(* ===== verification/PciCaps.v ===== *)
(** * Capabilities of a PCI device (hw/pci/pci.c)

    The capabilities form a list linked through configuration space, and the
    [used] array tells which bytes they occupy.  Against a specification that
    keeps them as a plain list, newest first: adding, with the offset given or
    found, deleting, finding, and configuration writes of the guest, which cannot
    break the chain. *)
From S2P Require Import Prelude Pci PciFacts.

(** ** Specification *)
Record Cap := { c_off : Z; c_id : Z; c_size : Z }.

Definition c_span (k : Cap) : Z := QEMU_ALIGN_UP (c_size k) 4.
Definition covers (a : Z) (k : Cap) : bool := (c_off k <=? a) && (a <? c_off k + c_span k).
Definition covered (l : list Cap) (a : Z) : bool := existsb (covers a) l.

(** None of the [n] bytes from [o] on is in a capability. *)
Fixpoint free (l : list Cap) (o : Z) (n : nat) : bool :=
  match n with O => true | S n => negb (covered l o) && free l (o + 1) n end.

Definition fits (l : list Cap) (o size : Z) : bool := (o + size <=? PCI_CONFIG_SPACE_SIZE) && free l o (Z.to_nat size).

Fixpoint fit_from (n : nat) (l : list Cap) (size o : Z) : option Z :=
  match n with O => None | S n => if fits l o size then Some o else fit_from n l size (o + 4) end.
(** C14 (functional): how firmware sizes and maps a 32-bit base address register of
    a device.  After writing all ones, the register reads as the negated size with
    the type in its low bits; after writing an aligned address below 4 GiB and
    enabling I/O and memory decoding, the region is mapped at that address. *)
Theorem bar_sizing_and_mapping p d dev n k r base : pci_ok p -> devs p !! d = Some dev -> bar32 dev n k r -> Z.land (byte_at (wmask dev) PCI_COMMAND) 3 = 3 ->
  0 < base -> base mod 2 ^ k = 0 -> base + 2 ^ k <= 0xffffffff ->
  exists p1 dev1 p2 p3 dev3 r3, pci_default_write_config p d (pci_bar dev n) 0xffffffff 4 = Ok p1 /\ devs p1 !! d = Some dev1 /\
    pci_default_read_config dev1 (pci_bar dev n) 4 = Ok (2 ^ 32 - 2 ^ k + r_type r) /\
    pci_default_write_config p1 d (pci_bar dev n) base 4 = Ok p2 /\ pci_default_write_config p2 d PCI_COMMAND 3 2 = Ok p3 /\
    devs p3 !! d = Some dev3 /\ io_regions dev3 !! Z.to_nat n = Some r3 /\ r_size r3 = r_size r /\ r_mapped r3 = Some base.
Proof.
  intros Hok Hd B Hw Hb Hm Hlast. pose proof (bar32_addr _ _ _ _ B) as Ea. pose proof (b32_num _ _ _ _ B) as Hn. pose proof (b32_size _ _ _ _ B) as Hk. pose proof (b32_type _ _ _ _ B) as Hty.
  assert (Hp : 0 < 2 ^ k) by (apply Z.pow_pos_nonneg; lia).
  destruct (write_bar p d dev n k r 0xffffffff) as (p1 & dev1 & r1 & E1 & Hok1 & Hd1 & F1 & B1 & T1 & S1 & V1 & A1); [done..|].
  destruct (write_bar p1 d dev1 n k r1 base) as (p2 & dev2 & r2 & E2 & Hok2 & Hd2 & F2 & B2 & T2 & S2 & V2 & A2); [done..|]. rewrite A1 in E2, V2, A2.
  destruct (po_devs _ Hok2 _ _ Hd2) as [Ht2 _]. destruct (write_config_field p2 d dev2 PCI_COMMAND 3 2) as (p3 & dev3 & E3 & Hok3 & _ & _ & Hd3 & F3 & V3 & O3); [done|done| |done|done|done|].
  { right. intros _. done. }
  assert (Ebase : pci_get_long (config dev3) (pci_bar dev n) = base + r_type r).
  { unfold pci_get_long. rewrite (get_le_ext 4 (config dev2)) by (intros b Hbr; apply O3; unfold PCI_COMMAND; lia). unfold pci_get_long in V2. rewrite V2, T1, wrap_small by lia.
    pose proof (Z.div_mod base (2 ^ k) ltac:(lia)). lia. }
  destruct (bar32_keep dev2 dev3 n k r2) as (r3 & B3 & T3 & S3); [done|done|rewrite A2, Ebase|].
  { rewrite T2, T1. pose proof (Z.div_mod base (2 ^ k) ltac:(lia)) as Ediv. replace base with (base / 2 ^ k * 2 ^ k) by lia. apply bar_low; [lia|done]. }
  exists p1, dev1, p2, p3, dev3, r3. split_and!; try done; [|apply B3|congruence|].
  - rewrite pci_default_read_config_ok by lia. f_equal. unfold pci_get_long in V1. rewrite V1. f_equal. rewrite <- land_size_mask by (first [lia | done]). change (u32 0xffffffff) with (Z.ones 32).
    rewrite Z.land_comm, Z.land_ones by lia. apply Z.mod_small. pose proof (Z.pow_le_mono_r 2 k 32). lia.
  - destruct (po_devs _ Hok3 _ _ Hd3) as (Ht3 & Hs3 & _). apply (bar32_maps dev3 n k r3 base); try done.
    + rewrite (bar32_addr _ _ _ _ B3), <- Ea. congruence.
    + apply (enable_decoding dev2); [apply Ht2| |apply Ht2|apply Ht3|done]. destruct F1 as (_ & _ & _ & W1 & _), F2 as (_ & _ & _ & W2 & _). by rewrite W2, W1.
Qed.

(** [pci_register_bar] sets up such a register. *)
Lemma pci_register_bar_32 d n type k d' : dev_typed d -> unconfigured d -> 0 <= n < 6 -> 2 <= k <= 31 -> 0 <= type < 2 ^ k ->
  has_bit type PCI_BASE_ADDRESS_SPACE_IO = true \/ has_bit type PCI_BASE_ADDRESS_MEM_TYPE_64 = false -> pci_register_bar d n type (2 ^ k) = Ok d' ->
  exists r, bar32 d' n k r /\ r_type r = type.
Proof.
  intros Ht Hu Hn Hk Hty Hlow E. pose proof Ht as [T1 T2 T3 _ _]. destruct (bar_window d n ltac:(lia)) as (W1 & W2 & _). pose proof (pci_bar_range d n ltac:(lia)) as [Ea _]. specialize (Ea ltac:(lia)).
  assert (Hp : 2 ^ k <= 2 ^ 31) by (apply Z.pow_le_mono_r; lia). unfold pci_register_bar, PCI_NUM_REGIONS, PCI_ROM_SLOT in E. rewrite (proj2 (Z.leb_le _ _)), (proj2 (Z.ltb_lt _ _)) in E by lia.
  rewrite pow2_land, (proj2 (Z.eqb_neq n 6)) in E by lia. cbn [andb Z.eqb c_assert mbind outcome_bind] in E.
  assert (E64 : negb (has_bit type PCI_BASE_ADDRESS_SPACE_IO) && has_bit type PCI_BASE_ADDRESS_MEM_TYPE_64 = false) by (destruct Hlow as [-> | ->]; [done|apply andb_false_r]).
  rewrite E64 in E. injection E as <-. exists {| r_addr := PCI_BAR_UNMAPPED; r_size := 2 ^ k; r_type := type; r_mapped := None |}. split; [|done].
  assert (Hmask : Z.land (u64 (Z.lnot (2 ^ k - 1))) 0xffffffff = 2 ^ 32 - 2 ^ k).
  { change 0xffffffff with (Z.ones 32). rewrite Z.land_ones by lia. unfold wrap. rewrite Z.mod_mod_divide by (by exists (2 ^ 32)).
    replace (Z.lnot (2 ^ k - 1)) with (2 ^ 32 - 2 ^ k + (-1) * 2 ^ 32) by (unfold Z.lnot; lia). rewrite Z.mod_add by lia. apply Z.mod_small. lia. }
  rewrite Hmask. set (d' := put_regions _ _). assert (Eb : pci_bar d' n = pci_bar d n) by (rewrite (proj1 (pci_bar_range d' n ltac:(lia))) by lia; lia).
  split; rewrite ?Eb; try done.
  - cbn [io_regions d' put_regions put_masks put_config]. apply list_lookup_insert_eq. lia.
  - cbn [wmask d' put_regions put_masks put_config]. unfold pci_get_long, pci_set_long. rewrite get_le_set_le by (apply T2 || lia). apply Z.mod_small. cbn [Z.of_nat]. lia.
  - cbn [w1cmask d' put_regions put_masks put_config]. unfold pci_get_long. cbn [get_le]. rewrite !(uc_w1cmask _ Hu) by lia. done.
  - cbn [config d' put_regions put_masks put_config]. unfold pci_get_long, pci_set_long. rewrite get_le_set_le by (done || lia). cbn [r_type]. rewrite Z.mod_small by (cbn [Z.of_nat]; lia).
    rewrite Z.land_ones by lia. by apply Z.mod_small.
Qed.
Definition pci_bridge_init_alias (d : PCIDevice) (type : Z) (enabled : bool) : Window :=
  let base := pci_bridge_get_base d type in
  let limit := pci_bridge_get_limit d type in
  {| w_base := base; w_size := if enabled && (base <=? limit) then u64 (limit + 1 - base) else 0 |}.

Record PCIBridgeWindows := { alias_pref_mem : Window; alias_mem : Window; alias_io : Window }.

Record PCIBridge := { br_dev : nat; sec_bus : nat; windows : PCIBridgeWindows; has_vga : option (bool * bool) }.

Definition vga_enabled (d : PCIDevice) : bool * bool :=
  let cmd := pci_get_word (config d) PCI_COMMAND in (has_bit cmd PCI_COMMAND_MEMORY, has_bit cmd PCI_COMMAND_IO).

Definition pci_update_vga (d : PCIDevice) (vga : option (bool * bool)) : option (bool * bool) := match vga with None => None | Some _ => Some (vga_enabled d) end.

Definition pci_register_vga (d : PCIDevice) (vga : option (bool * bool)) : outcome (option (bool * bool)) :=
  _ ← c_assert (bool_decide (vga = None)); Ok (Some (vga_enabled d)).

Definition pci_bridge_init_vga_aliases (d : PCIDevice) (vga : option (bool * bool)) : outcome (option (bool * bool)) :=
  if has_bit (pci_get_word (config d) PCI_BRIDGE_CONTROL) PCI_BRIDGE_CTL_VGA then pci_register_vga d vga else Ok vga.

Definition bridge_windows (d : PCIDevice) : PCIBridgeWindows :=
  let cmd := pci_get_word (config d) PCI_COMMAND in
  {| alias_pref_mem := pci_bridge_init_alias d PCI_BASE_ADDRESS_MEM_PREFETCH (has_bit cmd PCI_COMMAND_MEMORY);
     alias_mem := pci_bridge_init_alias d 0 (has_bit cmd PCI_COMMAND_MEMORY);
     alias_io := pci_bridge_init_alias d PCI_BASE_ADDRESS_SPACE_IO (has_bit cmd PCI_COMMAND_IO) |}.

Definition pci_bridge_region_init (d : PCIDevice) (vga : option (bool * bool)) : outcome (PCIBridgeWindows * option (bool * bool)) :=
  vga ← pci_bridge_init_vga_aliases d vga; Ok (bridge_windows d, vga).

(** The old windows go and [pci_unregister_vga] is called before the new ones are
    made. *)
Definition pci_bridge_update_mappings (d : PCIDevice) (br : PCIBridge) : outcome PCIBridge :=
  '(w, vga) ← pci_bridge_region_init d None;
  Ok {| br_dev := br_dev br; sec_bus := sec_bus br; windows := w; has_vga := vga |}.

(** ** Configuration writes *)
Definition touches_windows (address len : Z) : bool :=
  ranges_overlap address len PCI_COMMAND 2 || ranges_overlap address len PCI_IO_BASE 2 || ranges_overlap address len PCI_MEMORY_BASE 20 ||
  ranges_overlap address len PCI_BRIDGE_CONTROL 2.

(** [pci_default_write_config] ends in [pci_update_vga] if it looks at the
    mappings. *)
Definition pci_bridge_write_config (device_reset : PCI -> nat -> outcome PCI) (p : PCI) (br : PCIBridge) (address val : Z) (len : nat) : outcome (PCI * PCIBridge) :=
  dev ← dev_at p (br_dev br);
  let oldctl := pci_get_word (config dev) PCI_BRIDGE_CONTROL in
  p ← pci_default_write_config p (br_dev br) address val len;
  dev ← dev_at p (br_dev br);
  let l := Z.of_nat len in
  let br := if remaps address l then {| br_dev := br_dev br; sec_bus := sec_bus br; windows := windows br; has_vga := pci_update_vga dev (has_vga br) |} else br in
  br ← (if touches_windows address l then pci_bridge_update_mappings dev br else Ok br);
  let newctl := pci_get_word (config dev) PCI_BRIDGE_CONTROL in
  p ← (if has_bit (Z.land (Z.lnot oldctl) newctl) PCI_BRIDGE_CTL_BUS_RESET then qbus_reset_all device_reset (length (buses p)) p (sec_bus br) else Ok p);
  Ok (p, br).

(** ** Reset and initialisation *)
Definition pci_byte_test_and_clear_mask (c : list Z) (a mask : Z) : list Z := set_byte c a (Z.land (byte_at c a) (Z.lnot mask)).
Definition pci_byte_test_and_set_mask (c : list Z) (a mask : Z) : list Z := set_byte c a (Z.lor (byte_at c a) mask).

Definition pci_bridge_disable_base_limit (c : list Z) : list Z :=
  let c := pci_byte_test_and_set_mask c PCI_IO_BASE 0xf0 in
  let c := pci_byte_test_and_clear_mask c PCI_IO_LIMIT 0xf0 in
  let c := pci_word_test_and_set_mask c PCI_MEMORY_BASE 0xfff0 in
  let c := pci_word_test_and_clear_mask c PCI_MEMORY_LIMIT 0xfff0 in
  let c := pci_word_test_and_set_mask c PCI_PREF_MEMORY_BASE 0xfff0 in
  let c := pci_word_test_and_clear_mask c PCI_PREF_MEMORY_LIMIT 0xfff0 in
  let c := pci_set_long c PCI_PREF_BASE_UPPER32 0 in
  pci_set_long c PCI_PREF_LIMIT_UPPER32 0.

Definition bridge_reset_config (c : list Z) : list Z :=
  let c := set_byte c PCI_PRIMARY_BUS 0 in
  let c := set_byte c PCI_SECONDARY_BUS 0 in
  let c := set_byte c PCI_SUBORDINATE_BUS 0 in
  let c := set_byte c PCI_SEC_LATENCY_TIMER 0 in
  let c := pci_byte_test_and_clear_mask c PCI_IO_BASE 0xf0 in
  let c := pci_byte_test_and_clear_mask c PCI_IO_LIMIT 0xf0 in
  let c := pci_word_test_and_clear_mask c PCI_MEMORY_BASE 0xfff0 in
  let c := pci_word_test_and_clear_mask c PCI_MEMORY_LIMIT 0xfff0 in
  let c := pci_word_test_and_clear_mask c PCI_PREF_MEMORY_BASE 0xfff0 in
  let c := pci_word_test_and_clear_mask c PCI_PREF_MEMORY_LIMIT 0xfff0 in
  let c := pci_set_long c PCI_PREF_BASE_UPPER32 0 in
  let c := pci_set_long c PCI_PREF_LIMIT_UPPER32 0 in
  pci_set_word c PCI_BRIDGE_CONTROL 0.

Definition pci_bridge_reset (p : PCI) (d : nat) : outcome PCI := dev ← dev_at p d; Ok (put_dev p d (put_config (bridge_reset_config (config dev)) dev)).

Definition bridge_config (c : list Z) : list Z :=
  let c := pci_word_test_and_set_mask c PCI_STATUS 0xa0 in
  let c := pci_set_word c 0x0a PCI_CLASS_BRIDGE_PCI in
  let c := set_byte c PCI_HEADER_TYPE (Z.lor (Z.land (byte_at c PCI_HEADER_TYPE) PCI_HEADER_TYPE_MULTI_FUNCTION) PCI_HEADER_TYPE_BRIDGE) in
  pci_set_word c PCI_SEC_STATUS 0xa0.

Definition pci_swizzle_map_irq_fn (fn pin : Z) : Z := Z.rem (pin + PCI_SLOT fn) PCI_NUM_PINS.
Lemma xbox_pci_init_ok : exists x, xbox_pci_init = Ok x /\ built (xb_pci x) /\ buses (xb_pci x) = [root_bus; agp_bus] /\ xb_lpc x = 1%nat /\
  places (xb_pci x) = [(0%nat, 0, true); (0%nat, 8, true); (0%nat, 9, true); (0%nat, 240, false)] /\
  bridge_sync (xb_pci x) (xb_agp x) /\ bridge_place (xb_pci x) (xb_agp x) /\ br_dev (xb_agp x) = 3%nat /\ sec_bus (xb_agp x) = 1%nat.
Proof.
  unfold xbox_pci_init. set (p0 := {| devs := []; buses := [pci_bus_new] |}).
  assert (B0 : built p0).
  { split; [split|]; [by intros d dev H| |by intros d1 d2 x1 x2 H]. intros b bus H. apply list_lookup_singleton_Some in H as [_ <-]. done. }
  assert (P0 : places p0 = []) by done. assert (Q0 : buses p0 = [pci_bus_new]) by done.
  create p0 0%nat (PCI_DEVFN 0 0) true xbox_pci_class (fun d : PCIDevice => Ok d) B0 ltac:(by right).
  create p 0%nat (PCI_DEVFN 1 0) true xbox_lpc_class (fun d : PCIDevice => Ok d) B ltac:(by right).
  unfold bus_at. rewrite Hb0. cbn [lookup list_lookup got mbind outcome_bind]. set (p2 := put_bus p1 0 _).
  assert (B2 : built p2).
  { destruct B1 as [[F1 F2] S1]. split; [|done]. split; [done|]. subst p2. cbn [buses put_bus]. rewrite Hb0. intros b bus H. destruct b as [|b]; cbn in H; [|done]. injection H as <-. split; [|done]. apply Forall_replicate. done. }
  destruct (with_dev_ok p2 1 dev0 xbox_pm_init B2 Hd0 (Hu0 eq_refl)) as (p3 & dev1 & E3 & B3 & Hb3 & Hp3 & _); [unfold xbox_pm_init; setup|].
  rewrite E3. cbn [mbind outcome_bind]. change (places p2) with (places p1) in Hp3. rewrite Hp0 in Hp3. change (buses p2) with (<[0%nat := root_bus]> (buses p1)) in Hb3. rewrite Hb0 in Hb3. cbn in Hb3.
  create p3 0%nat (PCI_DEVFN 1 1) true smbus_pci_class xbox_smbus_initfn B3 ltac:(left; split; [reflexivity|unfold xbox_smbus_initfn; setup]).
  create p4 0%nat (PCI_DEVFN 30 0) false xbox_agp_class (fun d : PCIDevice => Ok d) B4 ltac:(by right).
  destruct (xbox_agp_initfn_ok p5 3 dev3 B5 Hd2) as (p6 & br & bus & E6 & B6 & Hsy & Hpl & Ebr & Esec & Hp6 & Hb6 & ->); [by rewrite Hb2|]. rewrite E6. cbn [mbind outcome_bind].
  eexists. split; [reflexivity|]. cbn [xb_pci xb_lpc xb_agp]. rewrite Hp6, Hp2, Hb6, Hb2. split_and!; try done. by rewrite Esec, Hb2.
Qed.

Lemma xbox_devices_ok ram_bits x : 0 <= ram_bits <= 63 -> built (xb_pci x) -> buses (xb_pci x) = [root_bus; agp_bus] -> sec_bus (xb_agp x) = 1%nat ->
  places (xb_pci x) = [(0%nat, 0, true); (0%nat, 8, true); (0%nat, 9, true); (0%nat, 240, false)] ->
  exists p, xbox_devices ram_bits x = Ok {| xb_pci := p; xb_lpc := xb_lpc x; xb_agp := xb_agp x |} /\ built p /\ buses p = [root_bus; agp_bus] /\
    places p = places (xb_pci x) ++ [(0%nat, 72, false); (0%nat, 24, false); (0%nat, 16, false); (0%nat, 32, false); (0%nat, 40, false); (0%nat, 48, false); (1%nat, 0, false)].
Proof.
  intros Hr B Qx Hsec Px. unfold xbox_devices. rewrite Hsec. set (p0 := xb_pci x) in *. clearbody p0.
  create p0 0%nat (PCI_DEVFN 9 0) false piix3_ide_class pci_piix_ide_initfn B ltac:(left; split; [reflexivity|unfold pci_piix_ide_initfn; setup]).
  create p 0%nat (PCI_DEVFN 3 0) false ohci_pci_class usb_ohci_initfn_pci B0 ltac:(left; split; [reflexivity|unfold usb_ohci_initfn_pci; setup]).
  create p1 0%nat (PCI_DEVFN 2 0) false ohci_pci_class usb_ohci_initfn_pci B1 ltac:(left; split; [reflexivity|unfold usb_ohci_initfn_pci; setup]).
  create p2 0%nat (PCI_DEVFN 4 0) false nvnet_class nvnet_initfn B2 ltac:(left; split; [reflexivity|unfold nvnet_initfn; setup]).
  create p3 0%nat (PCI_DEVFN 5 0) false mcpx_apu_class mcpx_apu_initfn B3 ltac:(left; split; [reflexivity|unfold mcpx_apu_initfn; setup]).
  create p4 0%nat (PCI_DEVFN 6 0) false mcpx_aci_class mcpx_aci_initfn B4 ltac:(left; split; [reflexivity|unfold mcpx_aci_initfn; setup]).
  create p5 1%nat (PCI_DEVFN 0 0) false nv2a_gpu_class nv2a_gpu_initfn B5 ltac:(left; split; [reflexivity|unfold nv2a_gpu_initfn; setup]).
  destruct (with_dev_ok p6 10 dev5 (nv2a_gpu_init_memory ram_bits) B6 Hd5 (Hu5 eq_refl)) as (p7 & dev6 & -> & B7 & Hb7 & Hp7 & _); [by apply setup_bar|].
  cbn [mbind outcome_bind]. exists p7. rewrite Hp7, Hp5, Hb7. done.
Qed.
(* ===== verification/MainLoop.v ===== *)
(** * The main loop (main-loop.c) and the timer interrupt

    [main_loop_wait] computes how long to wait from the timer deadlines of
    QemuTimer.v, waits for host events and runs the expired timers.  The theorem
    at the end puts the parts together: the main loop, the timer lists, counter 0
    of the 8254 (I8254.v) whose interrupt timer is on the list of the virtual
    clock, and the interrupt controllers (I8259.v) it drives.  Bottom halves,
    file descriptor handlers and the user-mode network stack are the parameters
    [wait] and [fill]. *)
From S2P Require Import Prelude QemuTimer I8259 I8254 XboxTimer.

Definition UINT32_MAX : Z := 0xffffffff.

Section MainLoop.
Context {D : Type}.
Abbreviation World := (MachineState D).

(** [fill] is what [slirp_pollfds_fill] makes of the timeout.  [wait] is
    [os_host_main_loop_wait] with the handlers it calls: it returns when the
    timeout is over (-1: never) or an event has been handled.  Returned are the
    timers that ran. *)
Definition main_loop_wait (fill : Z -> Z) (wait : Z -> World -> outcome World) (callback : Z -> Z -> World -> outcome World)
    (fuel : nat) (w : World) (nonblocking : bool) : outcome (World * list addr) :=
  let timeout := fill (if nonblocking then 0 else UINT32_MAX) in
  let timeout_ns := if timeout =? UINT32_MAX then -1 else u64 (timeout * SCALE_MS) in
  '(w, deadline) ← timerlistgroup_deadline_ns w (main_loop_tlg w);
  w ← wait (qemu_soonest_timeout timeout_ns deadline) w;
  '(w, _, fired) ← qemu_clock_run_all_timers callback fuel w;
  Ok (w, fired).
= = = = =
Aim of the exercise — Return only the number of lines above in which the string "MainLoop" occurs.

Completed task — 2